Background

On August 14, 2019, the Department of Homeland Security (DHS) published a final rule relating to the public charge ground of inadmissibility. This rule would apply to cases decided by U.S. Citizenship and Immigration Services (USCIS). The new rule was scheduled to take effect on October 15, 2019; however, multiple federal courts issued injunctions that temporarily stopped the rule from taking effect as scheduled. As the legal challenges against the new rule have continued, some of these injunctions were lifted. On January 27, 2020, the U.S. Supreme Court granted the federal government’s application to stay the last remaining nationwide injunction. This means that the rule is no longer enjoined, and thus, as of January 27, 2020, DHS announced that it will begin to enforce the rule on February 24, 2020.

What is Public charge?

The law provides of different types of grounds of inadmissibility and “public charge” is among those grounds. Immigration and Nationality Act (INA) provides that a person applicant for admission or for adjustment of status will be found inadmissible if that person is likely to become a public charge . The law leaves the room to the Attorney General or DHS to determine the procedure in which to determine who is considered a public charge.
How was public charge inadmissibility determined before the new rule of August 14, 2019?
Before the new rule there was no test applied to the intending immigrant on whether he/she will likely become a public charge. Rather, family-based immigrant visa applications or adjustment of status applicants and one category of employment-based immigrant visa applicants were required to submit an affidavit of support on Form I-864 to overcome the public charge inadmissibility ground.

What changes will be implemented in the new rule and how what will be the test to measure public charge?

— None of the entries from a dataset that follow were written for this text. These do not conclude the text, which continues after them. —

Lemma filter_nonempty_iff {A : Type} (p : A -> bool) (l : list A) :
  List.filter p l <> [] <-> exists x, In x l /\ p x = true.
Proof.
  split.
  - intros Hne. destruct (List.filter p l) as [|x rest] eqn:Hf; [congruence|].
    exists x. apply filter_In. rewrite Hf. now left.
  - intros (x & Hx & Hp) Hnil.
    assert (Hin : In x (List.filter p l)) by (apply filter_In; auto).
    now rewrite Hnil in Hin.
Qed.

Lemma contains_every_single (field : list string) (v : string) :
  Spec.contains_every field [v] <-> v ∈ field.
Proof.
  unfold Spec.contains_every. split.
  - intros H. apply H. left.
  - intros H x Hx. apply list_elem_of_singleton in Hx. now subst x.
Qed.

Lemma contains_every_nil (field : list string) : Spec.contains_every field [].
Proof. intros v Hv. now apply elem_of_nil in Hv. Qed.


Lemma Inline_Matches_single (g : InlineGroups.Group) (v : string)
  (item : Inline.Project) :
  Inline.Matches (Selections.inline_single g v) item = true
  <-> v ∈ Selections.inline_values g item.
Proof.
  rewrite Inline_Matches_groups.
  pose proof (contains_every_nil (Inline.tech item)) as Hnil.
  destruct g; simpl; rewrite ?contains_every_single, ?list_elem_of_singleton.
  - split.
    + intros (_ & [Hc | Hc] & _); [discriminate | now symmetry].
    + intros ->. repeat split; auto.
  - split.
    + intros (_ & _ & [Hs | Hs]); [discriminate | now symmetry].
    + intros ->. repeat split; auto.
  - tauto.
Qed.

Lemma map_elem_of_vocabulary {A : Type} (f : A -> string) (db : list A) (v : string) :
  v ∈ JS.sort (JS.Set_from (map f db)) <-> exists item, item ∈ db /\ f item = v.
Proof.
  rewrite sort_elem_of, Set_from_elem_of, list_elem_of_In, in_map_iff.
  split; intros (item & H1 & H2); exists item.
  - split; [now apply list_elem_of_In | exact H1].
  - split; [exact H2 | now apply list_elem_of_In].
Qed.
(** Two objects over the same distinct keys are the same up to the
    properties left out exactly when they hold the same values, up to the
    properties left out of these. *)
Lemma pruneEntries_same_keys (g1 g2 : string -> Value) ids :
  NoDup ids ->
  Json.pruneEntries (map (fun f => (f, g1 f)) ids)
  = Json.pruneEntries (map (fun f => (f, g2 f)) ids)
  <-> forall f, f ∈ ids -> Json.prune (g1 f) = Json.prune (g2 f).
Proof.
  induction ids as [|f t IH]; intros Hnd.
  - split; [intros _ f Hf; apply elem_of_nil in Hf; contradiction|reflexivity].
  - apply NoDup_cons in Hnd as [Hhd Hnd]. specialize (IH Hnd).
    cbn [map Json.pruneEntries].
    destruct (isUndefined (g1 f)) eqn:H1; destruct (isUndefined (g2 f)) eqn:H2.
    + rewrite IH. split.
      * intros H f' Hf'. apply elem_of_cons in Hf' as [->|Hf']; [|apply H, Hf'].
        destruct (g1 f), (g2 f); try discriminate. reflexivity.
      * intros H f' Hf'. apply H. apply elem_of_cons. auto.
    + split.
      * intros H. exfalso. apply Hhd.
        apply (pruneEntries_keys g1 t f (Json.prune (g2 f))).
        rewrite H. apply elem_of_cons. auto.
      * intros H. specialize (H f ltac:(apply elem_of_cons; auto)).
        apply (f_equal isUndefined) in H. rewrite !isUndefined_prune in H. congruence.
    + split.
      * intros H. exfalso. apply Hhd.
        apply (pruneEntries_keys g2 t f (Json.prune (g1 f))).
        rewrite <- H. apply elem_of_cons. auto.
      * intros H. specialize (H f ltac:(apply elem_of_cons; auto)).
        apply (f_equal isUndefined) in H. rewrite !isUndefined_prune in H. congruence.
    + split.
      * intros H. injection H as Hp Ht. rewrite IH in Ht.
        intros f' Hf'. apply elem_of_cons in Hf' as [->|Hf']; [exact Hp|apply Ht, Hf'].
      * intros H. f_equal.
        -- f_equal. apply H. apply elem_of_cons. auto.
        -- apply IH. intros f' Hf'. apply H. apply elem_of_cons. auto.
Qed.

(** The text digested for two values is the same exactly when the id fields
    hold the same values, up to the properties left out. *)
Lemma idFieldsValues_text ids vals vals' :
  NoDup ids -> Forall (fun f => Js.arrayIndex f = None) ids ->
  safeJsonStringify (idFieldsValues ids vals) = safeJsonStringify (idFieldsValues ids vals')
  <-> forall f, f ∈ ids -> Json.prune (Js.get vals f) = Json.prune (Js.get vals' f).
Proof.
  intros Hnd Hidx. unfold safeJsonStringify.
  rewrite !idFieldsValues_ordered by assumption.
  rewrite stringify_inj. apply pruneEntries_same_keys, Hnd.
Qed.

Lemma pruneEntries_defined (g : string -> Value) ids :
  map fst (Json.pruneEntries (map (fun f => (f, g f)) ids))
  = List.filter (fun f => negb (isUndefined (g f))) ids.
Proof.
  induction ids as [|f t IH]; [reflexivity|].
  cbn. destruct (isUndefined (g f)); cbn; rewrite IH; reflexivity.
Qed.

Lemma pruneEntries_of_defined (g : string -> Value) ids :
  Json.pruneEntries (map (fun f => (f, g f)) ids)
  = map (fun f => (f, Json.prune (g f)))
        (List.filter (fun f => negb (isUndefined (g f))) ids).
Proof.
  induction ids as [|f t IH]; [reflexivity|].
  cbn. destruct (isUndefined (g f)); cbn; rewrite IH; reflexivity.
Qed.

DHS will assess whether a person is likely to become a public charge based on certain factors such as age, hearth, family status, assets, financial status, and education and skills. DHS will also review whether someone has benefited from certain public assistance in the past. In addition to forms usually required to fill out to file for an adjustment of status, USCIS will introduce new Forms I-944/I-945 which is expected to be 19 pages long. This form will collect various information which will help an Officer to make a decision based on totality of circumstances whether or not an applicant will be inadmissible based on public charge ground.

What publicly funded benefits may be considered for public charge purposes?

Cash assistance for income maintenance and institutionalization for long-term care at government expense may be considered for public charge purposes. However, receipt of such benefits must still be considered in the context of the totality of the circumstances before a person will be deemed inadmissible on public charge grounds. Public benefits that are received by one member of a family are also not attributed to other family members for public charge purposes unless the cash benefits amount to the sole support of the family.
Acceptance of the following types of assistance may lead to the determination that the individual is likely to become a public charge:
• Supplemental Security Income (SSI) under Title XVI of Social Security Act
• Temporary Assistance for Needy Families (TANF) cash assistance (part A of Title IV of the Social Security Act–the successor to the AFDC program) (Note: Non cash benefits under TANF such as subsidized child care or transit subsidies cannot be considered and non-recurrent cash payments for crisis situations cannot be considered for evidence of public charge)
• State and local cash assistance programs that provide benefits for income maintenance (often called “General Assistance” programs)
• Programs (including Medicaid) supporting individuals who are institutionalized for long-term care (e.g., in a nursing home or mental health institution). (Note: costs of incarceration for prison are not considered for public charge determinations)
This is not an exhaustive list of the types of cash benefits that could lead to a determination that a person is likely to become primarily dependent on the government for subsistence, and thus, a public charge. Receipt of any such cash benefits not listed above will continue to be assessed under the “totality of the circumstances” analysis.

What publicly funded benefits may not be considered for public charge purposes?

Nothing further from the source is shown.